My 6 week old son is a chunk! We (really just me) actually call him chunk chunk, or the more endearing term chunk-chunk-chunk-a-lot. He’s gotten to be such a chunk, because he loves to nurse. From birth he’s been an excellent nurser with an extremely healthy appetite. However, sometimes this healthy appetite becomes quite demanding, especially during a growth spurt.
I’ve learned that growth spurts can happen anytime during the first year. Babies typically have their first growth spurt between 1 and 3 weeks. I remember my son’s very well around 2-3 weeks, because he was on my boob constantly. I was worried that I wasn’t producing enough milk and that he was hungry, but it was just a growth spurt. Whewww!
Now my son is rolling up on 6 weeks and he just finished having a pretty big growth spurt. He was nursing a lot during week 5, and he looks like he’s gained a good bit of weight this week. However, I think he’s actually going to have another one coming up on week 7. Its common for babies to have them between 6 and 8 weeks, and then another one at 3 months. After that, I can pretty much expect him to have them every three months or so up to a year.
Growth spurts can be tough, especially if your breastfeeding. Just know that they only last a few days and your baby will return to their normal, precious self in no time. The best thing you can do when dealing with growth spurts is to know what to expect. Knowledge is power!

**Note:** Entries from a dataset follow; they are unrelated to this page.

Definition column_not_found (column : Column) : js_error :=
  let columnName := or_default (col_name column) EmptyString in
  PlainError ("Column reference" ++ (if String.eqb columnName EmptyString then "" else " " ++ quoted columnName) ++
    " not found among the table's properties. The mapper's aggregateIdColumn / " ++
    "versionColumn must be columns from the same Drizzle table passed to stateStored() / aggregateStates.").

Definition findKeyForColumn (table : TableColumns) (column : Column) : result string :=
  match key_of_column table column with Some key => Ok key | None => Err (column_not_found column) end.

(** The fields that the constructor sets. *)
Record persistence : Type := { dp_idKey : string; dp_versionKey : string; dp_mapper : DrizzleStateMapper }.

Definition create (table : TableColumns) (mapper : DrizzleStateMapper) : result persistence :=
  result_bind (findKeyForColumn table (dm_aggregateIdColumn mapper)) (fun idKey =>
  result_bind (findKeyForColumn table (dm_versionColumn mapper)) (fun versionKey =>
  Ok {| dp_idKey := idKey; dp_versionKey := versionKey; dp_mapper := mapper |})).

Section methods.
Context {D : Type} (store : option (Table D ObjRow ObjRow)) (db : Table D ObjRow ObjRow) (this : persistence).

Definition save (aggregateName aggregateId : string) (state : value) (expectedVersion : nat) : M D unit :=
  let table := getExecutor store db in
  stateRow <- lift_result (dm_toRow (dp_mapper this) state) ;;
  if (expectedVersion =? 0)%nat then
    try_catch
      (tb_insert table [set_prop (dp_versionKey this) (VNum 1) (set_prop (dp_idKey this) (VStr aggregateId) stateRow)])
      (fun error =>
         if DrizzleErrors.isUniqueViolation error
         then throw (ConcurrencyError aggregateName (IdStr aggregateId) expectedVersion (-1))
         else throw error)
  else
    result <- tb_update table
      (fun r => is_text aggregateId (Sql.column (dp_idKey this) r) &&
                is_number (Z.of_nat expectedVersion) (Sql.column (dp_versionKey this) r))
      (fun r => assign r (set_prop (dp_versionKey this) (nat_value (S expectedVersion)) stateRow)) ;;
    if is_number 0 (getRowsAffected result)
    then throw (ConcurrencyError aggregateName (IdStr aggregateId) expectedVersion (-1))
    else ret tt.

Definition load (aggregateName aggregateId : string) : M D (option (value * value)) :=
  rows <- tb_find (getExecutor store db) (where_ (fun r => is_text aggregateId (Sql.column (dp_idKey this) r))) ;;
  match rows with
  | [] => ret None
  | row :: _ =>
      let versionValue := Sql.column (dp_versionKey this) row in
      let stateRow := del_prop (dp_versionKey this) (del_prop (dp_idKey this) row) in
      state <- lift_result (dm_fromRow (dp_mapper this) stateRow) ;;
      ret (Some (state, versionValue))
  end.
End methods.

(** [jsonStateMapper(table, options)] *)
Definition missing_columns (aggregateIdColumn stateColumn versionColumn : option Column) : list string :=
  (if is_some aggregateIdColumn then [] else ["aggregateId"]) ++
  (if is_some stateColumn then [] else ["state"]) ++
  (if is_some versionColumn then [] else ["version"]).

Definition jsonStateMapper (table : TableColumns) (aggregateIdColumn versionColumn stateColumn : option Column)
  : result DrizzleStateMapper :=
  let resolve given key := match given with Some c => Some c | None => column_at table key end in
  let aggregateIdColumn := resolve aggregateIdColumn "aggregateId" in
  let versionColumn := resolve versionColumn "version" in
  let stateColumn := resolve stateColumn "state" in
  match aggregateIdColumn, versionColumn, stateColumn with
  | Some idc, Some vc, Some sc =>
      let stateKey := or_default (key_of_column table sc) (or_default (col_name sc) "undefined") in
      Ok {| dm_aggregateIdColumn := idc; dm_versionColumn := vc;
            dm_toRow := fun state => result_bind (text_column state) (fun t => Ok [(stateKey, t)]);
            dm_fromRow := fun row => match Sql.column stateKey row with VStr t => parse t | v => Ok v end |}
  | _, _, _ =>
      Err (PlainError ("jsonStateMapper: missing required columns — " ++
        String.concat ", " (missing_columns aggregateIdColumn stateColumn versionColumn) ++
        ". Provide them via options (aggregateIdColumn, stateColumn, versionColumn) " ++
        "or ensure the table has JS keys named " ++ quoted "aggregateId" ++ ", " ++ quoted "state" ++ ", " ++
        quoted "version" ++ "."))
  end.
End DrizzleDedicated.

Recognizing when your baby is going through a growth spurt:
Baby wants to eat nonstop. This is probably one of the first and most overt signs that your baby is going through a growth spurt. If your baby usually nurses every 3 or 4 hours, they may start nursing every 1-2 hours. Don’t be alarmed! Remember, the more often your baby breastfeeds, the more he or she stimulates milk production to keep up with the growing appetite. This goes the same for older babies, oftentimes they will also want to nurse more and up their intake of solids, if they’re on them.
Baby will be up more often at night. During a growth spurt you can expect for your little one to be up more frequently throughout the night to eat. Older babies tend to take shorter naps, due to feeling the need to eat more.

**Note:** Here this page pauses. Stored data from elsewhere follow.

Lemma subscribe_one_spec n names s : subscribing (n :: names) (lget the_bus s) ->
  wp (b <- this the_bus ;; if has (topicName config n) (kb_subscribedTopics b) then ret tt
      else subscribe_topic kc the_bus (topicName config n))
     (fun _ s' => subscribing names (lget the_bus s')) (fun _ s' => attempting (lget the_bus s')) s.
Proof.
  assert (Hstep : forall b l, subscribing (n :: names) b -> topicName config n ∈ l ->
    (forall x, x ∈ kb_subscribedTopics b -> x ∈ l) -> subscribing names (set_subscribed l b)).
  { intros b l [Ha Hn] Hin Hl. split; [done |]. intros name Hk. destruct (Hn name Hk) as [[-> | Hx]%elem_of_cons | Hx];
      [by right | by left | by right; apply Hl]. }
  intros Hs. rewrite wp_bind. unfold this at 1. rewrite wp_gets. destruct (has _ _) eqn:E.
  - rewrite wp_ret. replace (lget the_bus s) with (set_subscribed (kb_subscribedTopics (lget the_bus s)) (lget the_bus s))
      by by destruct (lget the_bus s). apply Hstep; [done | by apply has_elem | done].
  - unfold subscribe_topic. rewrite wp_bind. eapply wp_mono.
    + apply (wp_keeps (subscribing (n :: names))); [| done].
      apply keeps_consumer, quiet_subscribe, subscribing_stable.
    + intros [] s1 H1. unfold upd. rewrite wp_zoom, wp_modify, lget_lset.
      apply Hstep; [done | apply add_elem; by left | intros x Hx; apply add_elem; by right].
    + by intros e s1 [].
Qed.

Lemma subscribe_loop_spec names : forall s, subscribing names (lget the_bus s) ->
  wp (for_each names (fun eventName => b <- this the_bus ;;
        if has (topicName config eventName) (kb_subscribedTopics b) then ret tt
        else subscribe_topic kc the_bus (topicName config eventName)))
     (fun _ s' => subscribing [] (lget the_bus s')) (fun _ s' => attempting (lget the_bus s')) s.
Proof.
  induction names as [| n names IH]; intros s Hs; cbn [for_each]; [by rewrite wp_ret |].
  rewrite wp_bind. eapply wp_mono; [by apply subscribe_one_spec | | done]. intros [] s1 H1. by apply IH.
Qed.

Definition all_subscribed (b : bus) : Prop := attempting b /\ covered b.

Lemma all_subscribed_stable : on_stable all_subscribed.
Proof.
  intros eventName handler b [Ha Hb]. split; [by apply core_connecting |].
  by apply covered_on; [apply attempting_refuses |].
Qed.

Lemma subscribe_all_spec s : attempting (lget the_bus s) ->
  wp (subscribe_all config kc the_bus) (fun _ s' => all_subscribed (lget the_bus s'))
     (fun _ s' => attempting (lget the_bus s')) s.
Proof.
  intros Hc. unfold subscribe_all. rewrite wp_bind. unfold this at 1. rewrite wp_gets.
  eapply wp_mono; [apply subscribe_loop_spec | | done].
  - split; [done |]. intros name Hn. by left.
  - intros [] s' [Ha Hn]. split; [done |]. intros name Hin _.
    by destruct (Hn name Hin) as [Hx%not_elem_of_nil |].
Qed.

Ltac quiet_step I := rewrite wp_bind; eapply wp_mono; [apply (wp_keeps I) | cbv beta; intros [] | cbv beta].

Lemma attempting_subscribed b : attempting b -> subscribed_when_connected b.
Proof. intros [Hb _] Hc. congruence. Qed.

Lemma establish_spec s : attempting (lget the_bus s) ->
  wp (establish config kc the_bus) (fun _ s' => subscribed_when_connected (lget the_bus s'))
     (fun _ s' => subscribed_when_connected (lget the_bus s')) s.
Proof.
  intros Hs. assert (Ho : on_stable attempting) by apply core_connecting.
  unfold establish. do 3 (quiet_step attempting;
    [first [ by apply quiet_client; [repeat constructor |]
           | by apply keeps_consumer, keeps_client; [repeat constructor |]
           | destruct (kf_warmupOnConnect config); [unfold provisionWarmupTopic, create_topics; keep; by apply keeps_upd | apply keeps_ret]]
    | done | clear s Hs; intros s Hs | by intros e s1 Hs1; apply attempting_subscribed]).
  rewrite wp_bind. unfold this at 1. rewrite wp_gets.
  quiet_step attempting;
    [apply keeps_provision, core_connecting | done | intros s1 H1 | by intros e s1 Hs1; apply attempting_subscribed].
  rewrite wp_bind. eapply wp_mono; [by apply subscribe_all_spec | | by intros e s2 Hs2; apply attempting_subscribed].
  intros [] s2 H2.
  quiet_step all_subscribed;
    [apply keeps_loop, all_subscribed_stable | done | intros s3 H3 | by intros e s3 [Hs3 _]; apply attempting_subscribed].
  rewrite wp_bind. unfold upd at 1. rewrite wp_zoom, wp_modify.
  apply (wp_keeps subscribed_when_connected).
  - destruct (kf_warmupOnConnect config); [apply keeps_warmup | apply keeps_ret].
  - rewrite lget_lset. intros _. by destruct H3.
Qed.
(** What a program may do with a bus, and what the broker does to it. *)
Inductive call : Type :=
| On (eventName : string) (handler : nat)
| Connect
| Warmup
| Dispatch (e : event)
| Delivered (rawValue : option string) (location : Location)
| Close.

Definition run_call (c : call) : M St unit :=
  match c with
  | On eventName handler => zoom the_bus (on config eventName handler)
  | Connect => connect config kc the_bus
  | Warmup => warmup config kc the_bus
  | Dispatch e => dispatch config kc the_bus e
  | Delivered rawValue location => _ <- eachMessage config kc the_bus invoke now rawValue location ;; ret tt
  | Close => close kc the_bus
  end.

(** Calls one after the other; an error of one does not stop the program. *)
Definition run_calls (calls : list call) : M St unit := for_each calls (fun c => swallow (run_call c)).

Lemma keeps_on eventName handler : keeps subscribed_when_connected (zoom the_bus (on config eventName handler)).
Proof.
  intros s Hs. pose proof (proj2 (proj2 (proj2 (proj2 core_subscribed))) eventName handler _ Hs) as Hx.
  unfold zoom. destruct (on config eventName handler (lget the_bus s)) as [r b]. cbn. by rewrite lget_lset.
Qed.

Lemma keeps_connect : keeps subscribed_when_connected (connect config kc the_bus).
Proof.
  intros s Hs. unfold connect. unfold bind at 1. unfold this, gets.
  destruct (kb_connected (lget the_bus s)) eqn:Ec; [done |].
  destruct (kb_connecting (lget the_bus s)) as [[e |] |]; [done | by apply keeps_client; [repeat constructor | apply core_subscribed |] |].
  assert (Hk : keeps (fun b => kb_connected b = false) (settled (create_clients config kc the_bus))).
  { assert (Ho : on_stable (fun b => kb_connected b = false))
      by (intros n h b Hb; by destruct (on_run n h b) as [-> | [_ ->]]).
    unfold create_clients. keep; by apply keeps_upd. }
  specialize (Hk s Ec). unfold bind at 1. unfold settled in *.
  destruct (create_clients config kc the_bus s) as [[[] | e] s0]; cbn [snd] in Hk.
  2: { intros Hc. cbn in Hc. rewrite !lget_lset in Hc. cbn in Hc. congruence. }
  rewrite (bind_ok _ _ _ _ _ (upd_run the_bus _ s0)). set (s1 := lset the_bus _ s0).
  assert (Hs1 : attempting (lget the_bus s1)) by (unfold s1; by rewrite lget_lset).
  pose proof (establish_spec s1 Hs1) as He. unfold wp in He. unfold try_finally.
  destruct (establish config kc the_bus s1) as [[a | e] s2]; cbn; rewrite lget_lset; exact He.
Qed.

Baby will be crankier/fussier than usual. You may notice that baby latches and unlatches a lot, because they may grow frustrated with the fact that you milk is not coming down fast enough. The latching and unlatching is just impatience, and most likely has nothing to do with you having a lack of adequate milk supply for baby. Additionally, the lack of sleep from staying up makes babies a bit more crankier/fussier than usual.
Best ways to deal with growth spurts:
Stay hydrated, by drinking plenty of water.
Have your partner or a friend to help with things around the house.- This is a good time to catch up on all those shows you miss in the primetime or that movie you never got around to seeing.
Don’t give up on breastfeeding, this is the best time to keep at it. When baby seems hungrier and crankier than normal, you may worry that he’s not getting enough to eat and that there’s a problem with your milk supply. Don’t let the growth spurt make you think is and discourage you from breastfeeding. The round-the-clock feedings are temporary, and are actually your baby’s way of boosting your milk supply to keep pace with the healthy appetite.
Keep an eye on two things, if you do in fact become concerned: diapers and weight gain. If baby is gaining weight and soaking five or six diapers a day, then everything is fine. Of course pay attention to that mother’s intuition and consult your doctor if you have further concerns.
The most important thing to do during a baby’s growth spurt is to remain patience, which is hard…I know! Keep in mind that it is temporary and will pass in a matter of days. And also, you baby is only a baby for a short time, soon you’ll look back on these growth spurts with fondness when you see your little one thriving.